Goal of the exercise: For the listing that follows, give again exactly the lines from the one with "Lemma following_delivers f" to the one with "Proof. intros Hok.", including both.

Records for the exercise:

(** A page that is taken whole moves the continuation behind its last entry. *)
Lemma hand_ok f post k :
  following_ok f post ->
  let '(f', go_on) := Hand (take k (selected query post)) f in
  (if go_on then exists post', following_ok f' post' /\
       selected query post = take k (selected query post) ++ selected query post' else True) /\
  good (fo_journal f') /\ shown query (fo_journal f') = shown query (fo_journal f) /\
  exists given, given `prefix_of` selected query post /\ fo_delivered f' = fo_delivered f ++ given /\
    (go_on = true -> given = take k (selected query post)).
Proof.
  intros (Hg & pre & Hsplit & Hdel & Hcont). pose proof (hand_spec (take k (selected query post)) f) as Hh.
  destruct (Hand _ f) as [f' go_on]. destruct Hh as [Hj Hh]. rewrite Hj. split_and!; [| done | done |].
  - destruct go_on; [|done]. destruct Hh as [Hdel' Hcont'].
    destruct (take k (selected query post)) as [|e page] eqn:Et.
    + exists post. split; [|done]. split; [by rewrite Hj|]. exists pre. rewrite Hj, Hdel', app_nil_r, Hcont'. done.
    + destruct (take_selected _ _ _ _ _ Et) as (l1 & x & l2 & Hpost & Hlast & Hs). exists l2.
      assert (Hpage : selected query (l1 ++ [x]) = e :: page).
      { rewrite Hpost in Hs. change (l1 ++ x :: l2) with (l1 ++ [x] ++ l2) in Hs. rewrite app_assoc, selected_app in Hs.
        by apply app_inv_tail in Hs. }
      split; [|exact Hs]. split; [by rewrite Hj|]. exists (pre ++ l1 ++ [x]). rewrite Hj. split_and!.
      * rewrite Hsplit, Hpost, <- !app_assoc. done.
      * by rewrite Hdel', Hdel, selected_app, Hpage.
      * right. exists (pre ++ l1), x. split_and!; [by rewrite app_assoc | |].
        -- rewrite <- Hlast. assert (Hin : List.last (e :: page) e ∈ selected query (l1 ++ [x])).
           { rewrite Hpage. apply list_elem_of_In. apply last_In. }
           apply list_elem_of_In, filter_In in Hin. apply Hin.
        -- rewrite Hcont', Hlast. by destruct Hcont as [[_ ->]|(? & ? & _ & _ & ->)].
  - destruct go_on.
    + destruct Hh as [Hdel' _]. exists (take k (selected query post)). split_and!; [apply prefix_take | done | done].
    + destruct Hh as (given & Hp & Hd). exists given. split_and!; [|done | done]. etrans; [exact Hp | apply prefix_take].
Qed.

(** What was delivered is a first part of what there is to deliver. *)
Definition delivers (f : Following (J := J)) : Prop :=
  good (fo_journal f) /\ exists rest, shown query (fo_journal f) = before ++ rest /\ fo_delivered f `prefix_of` selected query rest.

Lemma following_delivers f post given :
  following_ok f post -> given `prefix_of` selected query post ->
  forall f', good (fo_journal f') -> shown query (fo_journal f') = shown query (fo_journal f) ->
  fo_delivered f' = fo_delivered f ++ given -> delivers f'.
Proof.
  intros (Hg & pre & Hsplit & Hdel & _) Hp f' Hg' Hs Hd. split; [done|]. exists (pre ++ post).
  split; [by rewrite Hs|]. rewrite Hd, Hdel, selected_app. by apply prefix_app.
Qed.

(** The number of questions asked does not matter. *)
Lemma stop_asked_spec f post : following_ok f post ->
  following_ok (fst (stop_asked keep_running f)) post /\ fo_delivered (fst (stop_asked keep_running f)) = fo_delivered f /\
  (keep_running = None -> snd (stop_asked keep_running f) = false).
Proof. intros Hok. unfold stop_asked. by destruct keep_running. Qed.

(** New entries come behind the others. *)
Lemma shown_grows j j' new : entries j' = entries j ++ new -> exists new', shown query j' = shown query j ++ new'.
Proof.
  intros He. unfold shown, visible. rewrite He. destruct (qu_audience query ==? Some "user").
  - rewrite List.filter_app, map_app. by eexists.
  - rewrite map_app. by eexists.
Qed.

Lemma following_grows f post j' new :
  following_ok f post -> good j' -> shown query j' = shown query (fo_journal f) ++ new -> following_ok (set_journal j' f) (post ++ new).
Proof.
  intros (Hg & pre & Hsplit & Hrest) Hg' Hn. split; [done|]. exists pre. cbn [fo_journal set_journal fo_delivered fo_continuation].
  split; [|exact Hrest]. by rewrite Hn, Hsplit, <- !app_assoc.
Qed.

Lemma wait_round_spec f post :
  following_ok f post ->
  match wait_round keep_running wake_interval f with
  | (f', None) => exists new, following_ok f' (post ++ new) /\ fo_delivered f' = fo_delivered f /\
      (entries (fst (sd_journal_wait (wake_interval * 1000) (fo_journal f))) = entries (fo_journal f) -> new = [])
  | (f', Some e) => e = Stopped /\ keep_running <> None /\ delivers f'
  end.
Proof.
  intros Hok. unfold wait_round. destruct (ao_wait good Hao (wake_interval * 1000) (fo_journal f) (proj1 Hok)) as (Hg & Hr & new & Hn).
  destruct (sd_journal_wait _ _) as [j state]. cbn [fst snd] in *. destruct (shown_grows _ _ _ Hn) as [new' Hnew].
  pose proof (following_grows f post j new' Hok Hg Hnew) as Hok'. unfold SD_JOURNAL_INVALIDATE in *.
  rewrite (proj2 (Z.ltb_ge state 0)), (proj2 (Z.eqb_neq state 2)) by lia.
  destruct (stop_asked_spec _ _ Hok') as (Hok2 & Hdel & Hnone). destruct (stop_asked keep_running (set_journal j f)) as [f2 stop].
  cbn [fst snd] in *. destruct stop.
  - split; [done|]. split; [by intros ?%Hnone|]. eapply (following_delivers f2 _ []); [exact Hok2 | apply prefix_nil | apply Hok2 | done|].
    by rewrite app_nil_r.
  - exists new'. split_and!; [done | done|]. intros He. unfold shown in Hnew. rewrite He in Hnew.
    rewrite <- (app_nil_r (map current_entry _)) in Hnew at 1. by apply app_inv_head in Hnew.
Qed.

Answer to the exercise:
Lemma following_delivers f post given :
  following_ok f post -> given `prefix_of` selected query post ->
  forall f', good (fo_journal f') -> shown query (fo_journal f') = shown query (fo_journal f) ->
  fo_delivered f' = fo_delivered f ++ given -> delivers f'.
Proof.
  intros (Hg & pre & Hsplit & Hdel & _) Hp f' Hg' Hs Hd. split; [done|]. exists (pre ++ post).
  split; [by rewrite Hs|]. rewrite Hd, Hdel, selected_app. by apply prefix_app.
Qed.

(** The number of questions asked does not matter. *)
Lemma stop_asked_spec f post : following_ok f post ->
  following_ok (fst (stop_asked keep_running f)) post /\ fo_delivered (fst (stop_asked keep_running f)) = fo_delivered f /\
  (keep_running = None -> snd (stop_asked keep_running f) = false).
Proof. intros Hok. unfold stop_asked. by destruct keep_running. Qed.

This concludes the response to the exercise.